Of the entries below, return only those lines from the line with "rewrite (refines_contains _" to the line with "(** * The wire", exactly, both included.

----

(** ** Matching *)

(** C11: Price-time priority. A GTC, IOC or market order that is not a
    duplicate fills resting orders exactly as a greedy allocation of its
    quantity down the opposite side, best price first and oldest first,
    skipping its own account's orders. *)
Theorem price_time_priority b a i side price qty kind tif ts :
  let cmd := NewOrder a i side price qty kind tif ts in
  reachable b -> admissible cmd b = true -> contains_order a i b = false ->
  kind = Market \/ tif = Gtc \/ tif = Ioc ->
  exists b' out, dispatch cmd b = Ok (tt, b', out) /\
    fills_on (opposite side) out =
    allocate qty (eligible a side (limit_of side kind price) (book_orders (opposite side) b)).
Proof.
  intros cmd Hb Ha Hd Hk. destruct (reachable_dispatch cmd b Hb Ha) as (st & b' & R & W & R' & _ & E).
  exists b', (spec_dispatch cmd st).2. split; [done|]. rewrite (book_orders_refines _ _ _ R).
  rewrite (refines_contains _ _ _ _ R) in Hd. clear E R' Ha. unfold cmd, spec_dispatch.
  assert (Hsw : forall limit st' rem out e, spec_sweep a i side limit qty st = (st', rem, out) ->
    fills_on (opposite side) [e] = [] ->
    fills_on (opposite side) (out ++ [e]) =
      allocate qty (eligible a side limit (sp_queue (opposite side) st))).
  { intros limit st' rem out e E He. rewrite fills_on_app, He, app_nil_r.
    by apply (spec_sweep_events _ _ _ _ _ _ _ _ _ W E). }
  destruct kind; [destruct Hk as [|[->| ->]]; [done|..]|];
    unfold spec_gtc, spec_market, spec_ioc; rewrite Hd;
    (destruct (spec_sweep _ _ _ _ _ _) as [[st' rem] out] eqn:E); cbn [snd];
    rewrite (Hsw _ _ _ _ _ E) by done; by destruct side.
Qed.

(** Whom a command makes trade, on which side and up to which price: a new
    order, or an amended one from the side it rests on. *)
Definition aggressor (cmd : Command) (b : Book) : option (AccountId * Side * Price) :=
  match cmd with
  | NewOrder a _ side price _ kind _ _ => Some (a, side, limit_of side kind price)
  | CancelReplace a i price _ =>
      match spec_find a i (book_orders Buy b), spec_find a i (book_orders Sell b) with
      | Some _, _ => Some (a, Buy, price)
      | None, Some _ => Some (a, Sell, price)
      | None, None => None
      end
  | _ => None
  end.

(** What is fair of the executions [out] reports, of an aggressor of account
    [a] against the orders [q]. *)
Definition fair (a : AccountId) (side : Side) (limit : Price) (q : list order) (out : list Event) : Prop :=
  trades out = (fun f => (f_price f, f_qty f)) <$> fills_on (opposite side) out /\
  forall f, f ∈ fills_on (opposite side) out ->
    f_account f <> a /\ crosses side limit (f_price f) = true /\
    exists o, o ∈ q /\ o_key o = (f_account f, f_id f) /\ o_price o = f_price f /\ f_qty f <= o_qty o.
(* ===== verification/WireTests.v ===== *)
(** * The wire crate's unit tests, run on the model

    The tests of [inbound.rs], [outbound.rs] and [framer.rs] written with the
    model's operations, and the evaluation that every one passes. *)
From S2P Require Import Prelude.
From S2P Require Import Types.
From S2P Require Import Codec.
From S2P Require Import Inbound.
From S2P Require Import Outbound.
From S2P Require Import Framer.
Local Open Scope N_scope.
Set Default Goal Selector "!".

#[local] Existing Instance dev_profile | 100.

(** A fresh [[0u8; MAX_MESSAGE_LEN]]. *)
Definition fresh_buf : list N := replicate MAX_MESSAGE_LEN 0.

(** The answer of a decoder is [expected]. *)
Definition decodes_to {A} `{EqDecision A} (decoded : D A) (expected : A + RejectReason) : res unit :=
  r ← (decoded : res (A + RejectReason)); assert_ok (bool_decide (r = expected)).

(** [buf[i] = x]; out of range it panics. *)
Definition set_byte (i : nat) (x : N) (buf : list N) : res (list N) :=
  if decide (i < length buf)%nat then Ok (<[i := x]> buf) else Panic.

(** ** [inbound.rs] *)

Definition command_roundtrip_test (cmd : Command) : res unit :=
  '(buf, len) ← encode_command cmd fresh_buf;
  decodes_to (decode_command (take len buf)) (inl cmd).

Definition new_order_round_trips : res unit := command_roundtrip_test (NewOrder 1 2 Buy 100 5 Limit Gtc 123456).
Definition new_order_market_round_trips_with_unused_price : res unit :=
  command_roundtrip_test (NewOrder 1 2 Sell 0 5 Market Ioc 0).
Definition cancel_order_round_trips : res unit := command_roundtrip_test (CancelOrder 7 9).
Definition cancel_replace_round_trips : res unit := command_roundtrip_test (CancelReplace 7 9 150 3).
Definition mass_cancel_round_trips : res unit := command_roundtrip_test (MassCancel 42).
Definition kill_switch_round_trips_both_states : res unit :=
  _ ← command_roundtrip_test (KillSwitch true);
  command_roundtrip_test (KillSwitch false).
Definition snapshot_round_trips : res unit := command_roundtrip_test Snapshot.

Definition truncated_frame_is_rejected : res unit :=
  '(buf, len) ← encode_command (CancelOrder 1 2) fresh_buf;
  decodes_to (decode_command (take (len - 1) buf)) (inr MalformedMessage).

Definition empty_frame_is_rejected : res unit := decodes_to (decode_command []) (inr MalformedMessage).

Definition unknown_tag_is_rejected : res unit :=
  decodes_to (decode_command (replicate 20 255)) (inr UnknownMessageType).

Definition out_of_range_side_is_rejected : res unit :=
  '(buf, _) ← encode_command (NewOrder 1 2 Buy 100 5 Limit Gtc 0) fresh_buf;
  buf ← set_byte 17 200 buf;
  decodes_to (decode_command (take NEW_ORDER_LEN buf)) (inr MalformedMessage).

Definition out_of_range_tif_is_rejected : res unit :=
  '(buf, _) ← encode_command (NewOrder 1 2 Buy 100 5 Limit Gtc 0) fresh_buf;
  buf ← set_byte 35 200 buf;
  decodes_to (decode_command (take NEW_ORDER_LEN buf)) (inr MalformedMessage).

Definition zero_qty_new_order_is_rejected : res unit :=
  '(buf, _) ← encode_command (NewOrder 1 2 Buy 100 0 Limit Gtc 0) fresh_buf;
  decodes_to (decode_command (take NEW_ORDER_LEN buf)) (inr ZeroQuantity).

Definition zero_qty_cancel_replace_is_rejected : res unit :=
  '(buf, _) ← encode_command (CancelReplace 1 2 100 0) fresh_buf;
  decodes_to (decode_command (take CANCEL_REPLACE_LEN buf)) (inr ZeroQuantity).

Definition zero_price_limit_new_order_is_rejected : res unit :=
  '(buf, _) ← encode_command (NewOrder 1 2 Buy 0 5 Limit Gtc 0) fresh_buf;
  decodes_to (decode_command (take NEW_ORDER_LEN buf)) (inr ZeroPrice).

Lemma inbound_tests_pass :
  Forall (eq (Ok tt))
    [new_order_round_trips; new_order_market_round_trips_with_unused_price; cancel_order_round_trips;
     cancel_replace_round_trips; mass_cancel_round_trips; kill_switch_round_trips_both_states; snapshot_round_trips;
     truncated_frame_is_rejected; empty_frame_is_rejected; unknown_tag_is_rejected; out_of_range_side_is_rejected;
     out_of_range_tif_is_rejected; zero_qty_new_order_is_rejected; zero_qty_cancel_replace_is_rejected;
     zero_price_limit_new_order_is_rejected].
Proof. vm_compute. repeat constructor. Qed.

(** ** [outbound.rs] *)

Definition event_roundtrip_test (seq : N) (engine_seq : option N) (event : Event) : res unit :=
  '(buf, len) ← encode_event seq engine_seq event fresh_buf;
  decodes_to (decode_event (take len buf)) (inl (seq, engine_seq, event)).

Definition accepted_round_trips : res unit := event_roundtrip_test 1 (Some 100) (Accepted 1 2 5).
Definition rejected_round_trips : res unit :=
  _ ← event_roundtrip_test 2 (Some 101) (Rejected 1 2 PriceBandViolation);
  event_roundtrip_test 2 (Some 102) (Rejected 1 2 ZeroPrice).
Definition filled_round_trips : res unit :=
  _ ← event_roundtrip_test 3 (Some 103) (Filled 1 2 Sell 100 4 1 FillState.PartiallyFilled);
  event_roundtrip_test 3 (Some 104) (Filled 1 2 Sell 100 4 0 FillState.Filled).
Definition cancelled_round_trips : res unit := event_roundtrip_test 4 (Some 105) (Cancelled 1 2).
Definition replaced_round_trips_both_priority_states : res unit :=
  _ ← event_roundtrip_test 5 (Some 106) (Replaced 1 2 3 true);
  event_roundtrip_test 6 (Some 107) (Replaced 1 2 3 false).
Definition trade_round_trips : res unit := event_roundtrip_test 7 None (Trade 100 4 Buy).
Definition book_update_round_trips_both_sides_present : res unit :=
  event_roundtrip_test 8 None (BookUpdate (Some (99, 10)) (Some (101, 7))).
Definition book_update_round_trips_empty_sides : res unit := event_roundtrip_test 9 None (BookUpdate None None).
Definition snapshot_level_round_trips : res unit := event_roundtrip_test 10 None (SnapshotLevel Buy 100 5 3).
Definition snapshot_account_round_trips : res unit :=
  event_roundtrip_test 11 None (SnapshotAccount 1 2 340282366920938463463374607431768211455).
Definition snapshot_summary_round_trips : res unit :=
  _ ← event_roundtrip_test 12 None (SnapshotSummary (Some (99, 10)) (Some (101, 7)) (Some 100) 4 2);
  event_roundtrip_test 13 None (SnapshotSummary None None None 0 0).

Definition truncated_event_frame_is_rejected : res unit :=
  '(buf, len) ← encode_event 1 (Some 1) (Cancelled 1 2) fresh_buf;
  decodes_to (decode_event (take (len - 1) buf)) (inr MalformedMessage).

Definition unknown_event_tag_is_rejected : res unit :=
  decodes_to (decode_event (replicate 20 255)) (inr UnknownMessageType).

Definition out_of_range_reason_is_rejected : res unit :=
  '(buf, _) ← encode_event 1 (Some 1) (Rejected 1 2 ZeroQuantity) fresh_buf;
  buf ← set_byte 33 200 buf;
  decodes_to (decode_event (take REJECTED_LEN buf)) (inr MalformedMessage).

Definition out_of_range_fill_state_is_rejected : res unit :=
  '(buf, _) ← encode_event 1 (Some 1) (Filled 1 2 Buy 100 1 0 FillState.Filled) fresh_buf;
  buf ← set_byte 58 200 buf;
  decodes_to (decode_event (take FILLED_LEN buf)) (inr MalformedMessage).

Lemma outbound_tests_pass :
  Forall (eq (Ok tt))
    [accepted_round_trips; rejected_round_trips; filled_round_trips; cancelled_round_trips;
     replaced_round_trips_both_priority_states; trade_round_trips; book_update_round_trips_both_sides_present;
     book_update_round_trips_empty_sides; snapshot_level_round_trips; snapshot_account_round_trips;
     snapshot_summary_round_trips; truncated_event_frame_is_rejected; unknown_event_tag_is_rejected;
     out_of_range_reason_is_rejected; out_of_range_fill_state_is_rejected].
Proof. vm_compute. repeat constructor. Qed.

(** ** [framer.rs] *)

Definition cancel_order_bytes (order : N) : res (list N) :=
  '(buf, len) ← encode_command (CancelOrder 1 order) fresh_buf; Ok (take len buf).

(** [framer.drain_frames(|f| extracted.push(f.to_vec())).unwrap()] *)
Definition drain_unwrap (framer : Framer) (extracted : list (list N)) : res (Framer * list (list N)) :=
  '(frames, framer, r) ← drain_frames framer;
  match r with inl _ => Ok (framer, extracted ++ frames) | inr _ => Panic end.

Definition frames_are (extracted expected : list (list N)) : res unit := assert_ok (bool_decide (extracted = expected)).
Definition pending_is (framer : Framer) (n : nat) : res unit := assert_ok (pending framer =? n)%nat.

Definition frame_split_across_two_reads : res unit :=
  frame ← cancel_order_bytes 1;
  let mid := (length frame / 2)%nat in
  '(framer, extracted) ← drain_unwrap (feed framer_new (take mid frame)) [];
  _ ← frames_are extracted [];
  _ ← pending_is framer mid;
  '(framer, extracted) ← drain_unwrap (feed framer (drop mid frame)) extracted;
  _ ← frames_are extracted [frame];
  pending_is framer 0.

Definition two_frames_in_one_read : res unit :=
  frame_a ← cancel_order_bytes 1;
  frame_b ← cancel_order_bytes 2;
  '(framer, extracted) ← drain_unwrap (feed framer_new (frame_a ++ frame_b)) [];
  _ ← frames_are extracted [frame_a; frame_b];
  pending_is framer 0.

Definition trailing_partial_after_several_complete : res unit :=
  frame_a ← cancel_order_bytes 1;
  frame_b ← cancel_order_bytes 2;
  frame_c ← cancel_order_bytes 3;
  '(framer, extracted) ← drain_unwrap (feed framer_new (frame_a ++ frame_b ++ frame_c ++ take 3 frame_c)) [];
  _ ← frames_are extracted [frame_a; frame_b; frame_c];
  _ ← pending_is framer 3;
  '(framer, extracted) ← drain_unwrap (feed framer (drop 3 frame_c)) [];
  _ ← frames_are extracted [frame_c];
  pending_is framer 0.

Definition unknown_tag_stops_framing_but_keeps_prior_frames : res unit :=
  frame_a ← cancel_order_bytes 1;
  '(extracted, _, result) ← drain_frames (feed framer_new (frame_a ++ [255]));
  _ ← assert_ok (bool_decide (result = inr UnknownMessageType));
  frames_are extracted [frame_a].

Definition empty_buffer_extracts_nothing : res unit :=
  '(_, extracted) ← drain_unwrap framer_new [];
  frames_are extracted [].

Lemma framer_tests_pass :
  Forall (eq (Ok tt))
    [frame_split_across_two_reads; two_frames_in_one_read; trailing_partial_after_several_complete;
     unknown_tag_stops_framing_but_keeps_prior_frames; empty_buffer_extracts_nothing].
Proof. vm_compute. repeat constructor. Qed.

----

**EXERCISE RESPONSE**
  rewrite (refines_contains _ _ _ _ R) in Hd. clear E R' Ha. unfold cmd, spec_dispatch.
  assert (Hsw : forall limit st' rem out e, spec_sweep a i side limit qty st = (st', rem, out) ->
    fills_on (opposite side) [e] = [] ->
    fills_on (opposite side) (out ++ [e]) =
      allocate qty (eligible a side limit (sp_queue (opposite side) st))).
  { intros limit st' rem out e E He. rewrite fills_on_app, He, app_nil_r.
    by apply (spec_sweep_events _ _ _ _ _ _ _ _ _ W E). }
  destruct kind; [destruct Hk as [|[->| ->]]; [done|..]|];
    unfold spec_gtc, spec_market, spec_ioc; rewrite Hd;
    (destruct (spec_sweep _ _ _ _ _ _) as [[st' rem] out] eqn:E); cbn [snd];
    rewrite (Hsw _ _ _ _ _ E) by done; by destruct side.
Qed.

(** Whom a command makes trade, on which side and up to which price: a new
    order, or an amended one from the side it rests on. *)
Definition aggressor (cmd : Command) (b : Book) : option (AccountId * Side * Price) :=
  match cmd with
  | NewOrder a _ side price _ kind _ _ => Some (a, side, limit_of side kind price)
  | CancelReplace a i price _ =>
      match spec_find a i (book_orders Buy b), spec_find a i (book_orders Sell b) with
      | Some _, _ => Some (a, Buy, price)
      | None, Some _ => Some (a, Sell, price)
      | None, None => None
      end
  | _ => None
  end.

(** What is fair of the executions [out] reports, of an aggressor of account
    [a] against the orders [q]. *)
Definition fair (a : AccountId) (side : Side) (limit : Price) (q : list order) (out : list Event) : Prop :=
  trades out = (fun f => (f_price f, f_qty f)) <$> fills_on (opposite side) out /\
  forall f, f ∈ fills_on (opposite side) out ->
    f_account f <> a /\ crosses side limit (f_price f) = true /\
    exists o, o ∈ q /\ o_key o = (f_account f, f_id f) /\ o_price o = f_price f /\ f_qty f <= o_qty o.
(* ===== verification/WireTests.v ===== *)
(** * The wire crate's unit tests, run on the model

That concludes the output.